▶ _EXERCISE INSTRUCTIONS_: From the top of the records below, return each line exactly, ending with the line that contains "requests w' = requests ann_signed_in /\".

▶ _INFORMATION_:

Lemma rejected_toggle_is_not_rolled_back_witness :
  let w' := exec (toggleFavorite (R := engine) (S := read_only) "f4") ann_signed_in in
  let removing := includes (default [] (users ann_signed_in !! "u1")) "f4" in
  favorites w' = (if removing
                  then List.filter (fun id => negb (String.eqb id "f4"))
                         (favorites ann_signed_in)
                  else favorites ann_signed_in ++ ["f4"]) /\
  users w' = users ann_signed_in /\
  localStorage_favorites w' = localStorage_favorites ann_signed_in /\
  requests w' = requests ann_signed_in /\
  last (toasts w') = Some ("Error updating favorites. Please try again.", "error").
Proof.
  apply (rejected_toggle_is_not_rolled_back engine read_only "u1" "f4" ann_signed_in);
    reflexivity.
Defined.

Lemma toggling_twice_restores_favorites_witness :
  let w'' := exec (toggleFavorite (R := engine) (S := online) "f2")
               (exec (toggleFavorite (R := engine) (S := online) "f2") ann_signed_in) in
  favorites w'' =
    (if includes (favorites ann_signed_in) "f2"
     then List.filter (fun id => negb (String.eqb id "f2")) (favorites ann_signed_in) ++ ["f2"]
     else favorites ann_signed_in) /\
  users w'' !! "u1" = Some (favorites w'') /\
  localStorage_favorites w'' = Some (favorites w'') /\
  favorites w'' ≡ₚ favorites ann_signed_in.
Proof.
  apply (toggling_twice_restores_favorites engine online "u1" "f2" ann_signed_in);
    try reflexivity.
  apply (bool_decide_unpack _). vm_compute. exact I.
Defined.

Lemma lightbox_stays_on_an_image_witness :
  let last := (Z.of_nat (length three_images) - 1)%Z in
  let lb' := navigations whole_lightbox [1; 1; 1; -1]%Z
               (snd (openLightbox whole_lightbox three_images 1 loaded closed_lightbox)) in
  fst (openLightbox whole_lightbox three_images 1 loaded closed_lightbox) = loaded /\
  currentLightboxImages lb' = three_images /\
  currentLightboxIndex lb' =
    fold_left (fun index direction => Z.max 0 (Z.min last (index + direction)))
      [1; 1; 1; -1]%Z 1%Z /\
  (0 <= currentLightboxIndex lb' <= last)%Z /\
  three_images !! Z.to_nat (currentLightboxIndex lb') = Some (lightboxImage_src lb') /\
  lightboxModal_hidden lb' = false /\
  lightboxModal_active lb' = true /\
  body_overflow_hidden lb' = true /\
  (lightboxPrevBtn whole_lightbox = true -> lightboxNextBtn whole_lightbox = true ->
   lightboxPrevBtn_hidden lb' = (currentLightboxIndex lb' =? 0)%Z /\
   lightboxNextBtn_hidden lb' = (currentLightboxIndex lb' =? last)%Z).
Proof.
  apply (lightbox_stays_on_an_image whole_lightbox three_images 1 [1; 1; 1; -1]%Z
           loaded closed_lightbox); [reflexivity | reflexivity | simpl; lia].
Defined.

(** Three steps forward from the second of three images stop at the
    third; one step back shows the second again, with both buttons. *)
Example lightbox_walk :
  let lb' := navigations whole_lightbox [1; 1; 1; -1]%Z
               (snd (openLightbox whole_lightbox three_images 1 loaded closed_lightbox)) in
  currentLightboxIndex lb' = 1%Z /\ lightboxImage_src lb' = JStr "b.jpg" /\
  lightboxPrevBtn_hidden lb' = false /\ lightboxNextBtn_hidden lb' = false.
Proof. vm_compute. repeat split. Qed.

Lemma relay_builds_the_browser_query_witness :
  Relay.flatsQuery (request_of chosen) = omap relay_clause (constraints chosen_query) /\
  forall docs : list DocSnap,
    RelayApi.query_get (AdminStore := admin) (omap relay_clause (constraints chosen_query))
      = Some docs ->
    RelayApi.getFlats (A := admin) (request_of chosen) =
      {| RelayApi.status := 200; RelayApi.body := RelayApi.FlatsBody (flat_of_doc <$> docs) |}.
Proof.
  apply (relay_builds_the_browser_query admin chosen ["f4"] None chosen_query);
    [reflexivity | discriminate | discriminate | vm_compute; tauto].
Defined.


(** The mislabelled flat has no card: its offer type is no text. *)
Example mislabelled_has_no_card :
  renders (R := engine) loaded (flat_of_doc mislabelled) = false /\
  renders (R := engine) loaded (flat_of_doc (flat "f1" "rent" "studio" 900 30))
    = true.
Proof. vm_compute. repeat split. Qed.


(** A quarter and a half of the way after half a second and a second;
    the frame after two seconds ends on the target and the last frame
    is not waited for. *)
Example counter_run :
  initCounter 120 [16; 516; 1016; 2016; 3000]%Q = [0; 30; 60; 120]%Q.
Proof. reflexivity. Qed.

(** The flat viewed goes first, its earlier entry goes, and the fourth
    entry falls off. *)
Example viewed_again :
  let ids l := (fun flat => prop flat "id") <$> l in
  let viewed := flat_of_doc <$> [flat "f1" "rent" "studio" 900 30;
                                 flat "f2" "rent" "1BR" 1200 45;
                                 flat "f3" "sale" "2BR" 250000 80] in
  ids (withRecent (flat_of_doc (flat "f3" "sale" "2BR" 250000 80)) viewed)
    = [JStr "f3"; JStr "f1"; JStr "f2"] /\
  ids (withRecent (flat_of_doc (flat "f4" "rent" "2BR" 1800 75)) viewed)
    = [JStr "f4"; JStr "f1"; JStr "f2"].
Proof. vm_compute. split; reflexivity. Qed.

(** An inquiry without a message is refused, one without a body fails,
    a whole one is stored. *)
Example inquiries_answered :
  let whole := JObj [("name", JStr "Ann"); ("email", JStr "ann@example.com");
                     ("message", JStr "Is f2 free in May?")] in
  RelayApi.status (fst (RelayApi.postInquiry (A := admin)
                          (JObj [("name", JStr "Ann"); ("email", JStr "ann@example.com");
                                 ("message", JStr "")]) [])) = 400%nat /\
  RelayApi.status (fst (RelayApi.postInquiry (A := admin) JUndefined [])) = 500%nat /\
  RelayApi.postInquiry (A := admin) whole [] =
    ({| RelayApi.status := 201;
        RelayApi.body := RelayApi.MessageBody "Inquiry submitted successfully" |},
     [{| inquiry_name := JStr "Ann"; inquiry_email := JStr "ann@example.com";
         inquiry_message := JStr "Is f2 free in May?";
         inquiry_timestamp := ServerTimestamp |}]).
Proof. repeat split. Qed.

End MoreExamples.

▶ _EXERCISE OUTPUT_:
Lemma rejected_toggle_is_not_rolled_back_witness :
  let w' := exec (toggleFavorite (R := engine) (S := read_only) "f4") ann_signed_in in
  let removing := includes (default [] (users ann_signed_in !! "u1")) "f4" in
  favorites w' = (if removing
                  then List.filter (fun id => negb (String.eqb id "f4"))
                         (favorites ann_signed_in)
                  else favorites ann_signed_in ++ ["f4"]) /\
  users w' = users ann_signed_in /\
  localStorage_favorites w' = localStorage_favorites ann_signed_in /\
  requests w' = requests ann_signed_in /\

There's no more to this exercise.